In 1950, the average African had almost twice as much income as the average Asian. At 63% of the world’s average, she wasn’t far behind the typical global citizen, either.
By 2016, the opposite was true. The average Asian made close to 80% of the average global citizen, but the average African was relatively worse-off, making a little over 40% of the worldwide average.
Asia’s dramatic turnaround isn’t entirely surprising. In the first half of the 20th century, many parts of the continent suffered through extreme poverty and decimation, thanks in part to World War II, which itself precipitated wars in Japan and Korea, the Great Leap Forward in China (with its death toll of at least 20 million), and the partition of India. But by the turn of the 21st century, powerhouses like China and India had abandoned their communist and colonial governments, marshaled private funding, increased foreign direct investment, and positioned themselves as export economies. Places like Singapore, Taiwan, and Hong Kong also spurred Asia’s wealth by reinventing themselves as the central—and indispensable—financial hubs of the Asian economy.
This eery divergence in post-colonial fortunes isn’t just an Asian story. The 1950 African economy was awash in money from oil, gold, diamonds, and other natural resources that, combined with Africa’s land wealth (sub-Saharan Africa is larger than China, the US, and India combined), should have fostered diverse and fruitful markets.
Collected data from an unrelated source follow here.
(** ** Mapped pages *)

(** The tables lie below [n] and map exactly the pages in [acc], given by their
    indices and entries. *)
Record state (n root : Z) (acc : list (index * Z)) (T : tree) : Prop := {
  st_tree : tree_ok n root T;
  st_maps : forall r e, path root T root r = Some e <-> (r, e) ∈ acc;
  st_once : NoDup acc.*1
}.

Lemma state_mapped n root acc T r : state n root acc T -> path root T root r <> None <-> r ∈ acc.*1.
Proof.
  intros Hst. split.
  - destruct (path root T root r) as [e|] eqn:Hp; [|done]. intros _.
    apply (st_maps _ _ _ _ Hst) in Hp. apply list_elem_of_fmap. by exists (r, e).
  - intros ([r' e] & -> & Hin)%list_elem_of_fmap. apply (st_maps _ _ _ _ Hst) in Hin. cbn [fst]. congruence.
Qed.

(** Three descents and a write map one more page. *)
Lemma state_step n n1 n2 n3 root acc T t4 t3 t2 t1 c3 c2 c1 (r : index) a3 a2 a1 v :
  state n root acc T ->
  descent k n n1 (l4 root T) {[root := t4]} (m3 T) c3 root r.1 a3 ->
  descent k n1 n2 c3 (<[a3 := t3]> c3) (m2 T) c2 a3 r.2.1 a2 ->
  descent k n2 n3 c2 (<[a2 := t2]> c2) (m1 T) c1 a2 r.2.2.1 a1 ->
  length t4 = k4 /\ length t3 = k /\ length t2 = k ->
  c1 !! a1 = Some t1 -> t1 !! r.2.2.2 = Some 0 -> v <> 0 ->
  state n3 root (acc ++ [(r, v)])
    (Tree t4 (<[a3 := t3]> c3) (<[a2 := t2]> c2) (<[a1 := <[r.2.2.2 := v]> t1]> c1)).
Proof.
  intros Hst D4 D3 D2 Hl Ht1 H0 Hv. pose proof (st_tree _ _ _ _ Hst) as Hok.
  pose proof (compose_len1 Hok D4 D3 D2 Ht1) as Hl1.
  assert (r.2.2.2 < k)%nat as Hi by (apply lookup_lt_Some in H0; lia).
  pose proof (compose_old (i1 := r.2.2.2) D4 D3 D2) as Hold.
  pose proof (compose_ext Hok D4 D3 D2 Ht1 Hi Hv) as Hext. destruct r as (i4 & i3 & i2 & i1). cbn [fst snd] in *.
  assert (path root T root (i4, (i3, (i2, i1))) = None) as Hfree.
  { rewrite Hold. unfold slot. rewrite Ht1. cbn [mbind option_bind]. by rewrite H0. }
  split.
  - by apply (compose_ok Hok D4 D3 D2 Hl Ht1).
  - intros r e. rewrite Hext, elem_of_app, list_elem_of_singleton.
    case_decide as Hd; [destruct Hd as [_ ->]|].
    + split; [intros [= <-]; by right|]. intros [Hin|[= ->]]; [|done].
      apply (st_maps _ _ _ _ Hst) in Hin. congruence.
    + rewrite (st_maps _ _ _ _ Hst). naive_solver.
  - rewrite fmap_app. apply NoDup_app. split; [apply Hst|]. split; [|apply NoDup_singleton].
    intros r Hr Hr'. apply list_elem_of_singleton in Hr' as ->. by apply (state_mapped _ _ _ _ _ Hst) in Hr.
Qed.
(* ===== verification/Env.v ===== *)
(** * Kernel configuration and boot environment variables

    Models [config/src/lib.rs], [config/src/idps/mod.rs],
    [config/src/qa/mod.rs] and [kernel/src/config]: the virtual machine
    monitor writes the environment of the kernel into a fixed byte array of
    [Config], and the kernel reads it back and answers questions about the
    console from it.  Bytes are [Z]; a Rust string is a list of bytes that
    is valid UTF-8. *)
From S2P Require Import Prelude.

Module Env.

(** ** UTF-8 *)

Definition between (lo hi b : Z) : bool := (lo <=? b) && (b <=? hi).

(** [core::str::from_utf8]: well-formed sequences of the Unicode standard. *)
Fixpoint valid_utf8 (l : list Z) : bool :=
  match l with
  | [] => true
  | b0 :: l1 =>
      if between 0 0x7F b0 then valid_utf8 l1
      else match l1 with
      | [] => false
      | b1 :: l2 =>
          if between 0xC2 0xDF b0 then between 0x80 0xBF b1 && valid_utf8 l2
          else match l2 with
          | [] => false
          | b2 :: l3 =>
              if between 0xE0 0xEF b0 then
                between (if b0 =? 0xE0 then 0xA0 else 0x80) (if b0 =? 0xED then 0x9F else 0xBF) b1
                && between 0x80 0xBF b2 && valid_utf8 l3
              else match l3 with
              | [] => false
              | b3 :: l4 =>
                  between 0xF0 0xF4 b0
                  && between (if b0 =? 0xF0 then 0x90 else 0x80) (if b0 =? 0xF4 then 0x8F else 0xBF) b1
                  && between 0x80 0xBF b2 && between 0x80 0xBF b3 && valid_utf8 l4
              end
          end
      end
  end.

Definition str := list Z.

(** An ASCII literal. *)
Fixpoint bytes_of (s : string) : str :=
  match s with
  | EmptyString => []
  | String c s => Z.of_N (Ascii.N_of_ascii c) :: bytes_of s
  end.

(** [str::parse::<u64>]: an optional plus sign and decimal digits. *)
Fixpoint parse_digits (acc : Z) (l : str) : option Z :=
  match l with
  | [] => Some acc
  | b :: l =>
      if between 0x30 0x39 b then
        let acc := acc * 10 + (b - 0x30) in
        if acc <? 2 ^ 64 then parse_digits acc l else None
      else None
  end.

Definition parse_u64 (l : str) : option Z :=
  match l with
  | [] => None
  | 0x2B :: [] => None
  | 0x2B :: l => parse_digits 0 l
  | l => parse_digits 0 l
  end.

(** ** Data *)

Definition CompanyId_SONY : Z := 0x100.
Definition ProductId_DEVKIT : Z := 0x8101.
Definition ProductId_TESTKIT : Z := 0x8201.
Definition ProductId_USA : Z := 0x8401.

Record ConsoleId := {
  magic : Z;
  company : Z;
  product : Z;
  prodsub : Z;
  serial : list Z
}.

Definition ConsoleId_new (company product prodsub : Z) (serial : list Z) : ConsoleId :=
  {| magic := 0; company := company; product := product; prodsub := prodsub; serial := serial |}.

Definition ConsoleId_default : ConsoleId :=
  ConsoleId_new CompanyId_SONY ProductId_USA 0x1200 [0x10; 0; 0; 0; 0; 0; 0; 0].

(** [QaFlags] is the sixteen bytes. *)
Definition internal_dev (flags : list Z) : bool := negb (Z.land (flags !!! 0%nat) 4 =? 0).

Record Config := {
  max_cpu : Z;
  idps : ConsoleId;
  qa : bool;
  qa_flags : list Z;
  env_vars : list Z (* [u8; 132096] *)
}.

Definition env_size : nat := Z.to_nat 132096.

Definition ENV_END : Z := 0xF8.
Definition END_SEP : Z := 0xF9.

Definition set_env (e : list Z) (c : Config) : Config :=
  {| max_cpu := max_cpu c; idps := idps c; qa := qa c; qa_flags := qa_flags c; env_vars := e |}.

(** ** Writing the environment *)

(** [iter().position(|&b| b == x)]. *)
Fixpoint position (x : Z) (l : list Z) : option nat :=
  match l with
  | [] => None
  | b :: l => if b =? x then Some 0%nat else S <$> position x l
  end.

(** One entry as it lies in the array. *)
Definition entry (kv : str * str) : list Z := kv.1 ++ [END_SEP] ++ kv.2 ++ [ENV_END].

(** [if let Some(v) = space.first_mut() { *v = ENV_END }] *)
Definition mark_end (space : list Z) : list Z :=
  match space with [] => [] | _ :: l => ENV_END :: l end.

(** The loop of [extend_env] on the rest of the array: the new content and
    the variables that did not fit. *)
Fixpoint write_vars (space : list Z) (vars : list (str * str))
    : list Z * option (list (str * str)) :=
  match vars with
  | [] => (space, None)
  | (k, v) :: rest =>
      let l := (length k + 1 + length v + 1)%nat in
      if (length space <? l)%nat then (space, Some vars)
      else
        let '(s, r) := write_vars (mark_end (drop l space)) rest in
        (entry (k, v) ++ s, r)
  end.

Definition extend_env (c : Config) (vars : list (str * str))
    : outcome Empty_set (Config * option (list (str * str))) :=
  end_ ← unwrap_or_panic PUnwrap (position ENV_END (env_vars c));
  let begin := if (end_ =? 0)%nat then 0%nat else S end_ in
  let '(space, r) := write_vars (drop begin (env_vars c)) vars in
  Ok (set_env (take begin (env_vars c) ++ space) c, r).

Definition clear_env (c : Config) : Config :=
  set_env (replicate (length (env_vars c)) ENV_END) c.

(** The variable of [Config::default]. *)
Definition memtest_key : str := bytes_of "hw.memtest.tests".
Definition memtest_default : str := bytes_of "0".

Definition Config_default : outcome Empty_set Config :=
  let c := {| max_cpu := 1; idps := ConsoleId_default; qa := false;
              qa_flags := replicate 16 0; env_vars := replicate env_size ENV_END |} in
  '(c, _) ← extend_env c [(memtest_key, memtest_default)];
  Ok c.

(** ** Reading the environment *)

(** [EnvIter::next] on the remaining bytes. *)
Definition env_next (rem : list Z) : outcome Empty_set (option (str * str * list Z)) :=
  match rem with
  | [] => Ok None
  | _ =>
      i ← unwrap_or_panic PUnwrap (position ENV_END rem);
      let v := take i rem in
      let r := drop i rem in
      match v with
      | [] => Ok None
      | _ =>
          j ← unwrap_or_panic PUnwrap (position END_SEP v);
          let k := take j v in
          let val := drop (S j) v in
          panic_if (negb (valid_utf8 k)) PUnwrap;;
          panic_if (negb (valid_utf8 val)) PUnwrap;;
          Ok (Some (k, val, drop 1 r))
      end
  end.

(** [collect] on the iterator; every step consumes a byte, so the length of
    the array bounds the number of steps. *)
Fixpoint env_collect (fuel : nat) (rem : list Z) : outcome Empty_set (list (str * str)) :=
  match fuel with
  | O => Panic PUnreachable
  | S fuel =>
      o ← env_next rem;
      match o with
      | None => Ok []
      | Some (k, v, rem') => kvs ← env_collect fuel rem'; Ok ((k, v) :: kvs)
      end
  end.

Definition env (c : Config) : outcome Empty_set (list (str * str)) :=
  env_collect (S (length (env_vars c))) (env_vars c).

(** ** The configuration of the kernel *)

Record KConfig := {
  k_max_cpu : Z;
  k_unknown_dmem1 : Z;
  k_idps : ConsoleId;
  k_qa : bool;
  k_qa_flags : list Z;
  k_env_vars : list (str * str)
}.

Definition load_env (c : Config) : outcome Empty_set (list (str * str)) := env c.

Definition KConfig_new (src : Config) : outcome Empty_set KConfig :=
  vars ← load_env src;
  Ok {| k_max_cpu := max_cpu src; k_unknown_dmem1 := 0; k_idps := idps src; k_qa := qa src;
        k_qa_flags := qa_flags src; k_env_vars := vars |}.

(** The loop of [Config::env] of the kernel. *)
Fixpoint lookup_env (name : str) (vars : list (str * str)) : option str :=
  match vars with
  | [] => None
  | (k, v) :: rest => if decide (k = name) then Some v else lookup_env name rest
  end.

Definition k_env (c : KConfig) (name : str) : option str := lookup_env name (k_env_vars c).

Definition is_allow_disabling_aslr (c : KConfig) : bool := k_qa c && internal_dev (k_qa_flags c).
Definition is_devkit (c : KConfig) : bool := product (k_idps c) =? ProductId_DEVKIT.
Definition is_testkit (c : KConfig) : bool := product (k_idps c) =? ProductId_TESTKIT.

(** The argument is ignored by the code. *)
Definition dipsw {E} (c : KConfig) : outcome E bool :=
  if negb (is_testkit c) then
    if negb (is_devkit c) then Ok false else Panic PTodo
  else Panic PTodo.

End Env.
But colonialism and the slave trade had left the continent with little labor; between 1650 and 1850, Africa’s population barely grew. Without enough labor or capital, African national economies became monoculture exporters, relying on outsiders for equipment, technology, and consumer products.
It’s telling of Africa’s deep resource wealth that it took more than 35 years for average incomes in Asia to catch up. Some economists, like Jeffrey Sachs, believe that resources are a curse: Countries like Cameroon, for example, have experienced weaker growth than less resource-abundant nations. But economists Daron Acemoglu and James Robinson (from MIT and Harvard, respectively), point to the success of Australia, Chile, Norway, and the US in using resources to grow their economies. They argue that African countries were hurt not by their richness in one resource, but by the absence of political and economic institutions prior to the discovery of that resource. Without such institutions, which can turn a one-commodity boon into a diversified economy, the resource well will eventually run dry.
Economists Elsa Artadi and Xavier Sala-i-Martin contend that Africa was also hurt by diminishing investment, education enrollment, and health. Between 1975 and 2003, investment in the continent as a whole fell by 8.5%, while investment in East Asia grew 30%. Artadi and Sala-i-Martin estimate that if Africa’s school enrollment rates had matched the OECD’s in the 40 years since 1975, its economy would have grown by 2.37% (instead of 0.9%).
Ironically, lack of investment in Africa may soon be changing… thanks to China. In a true reversal of fortunes, the country is now one of Africa’s largest investors, and committed $60 billion to the continent in 2015.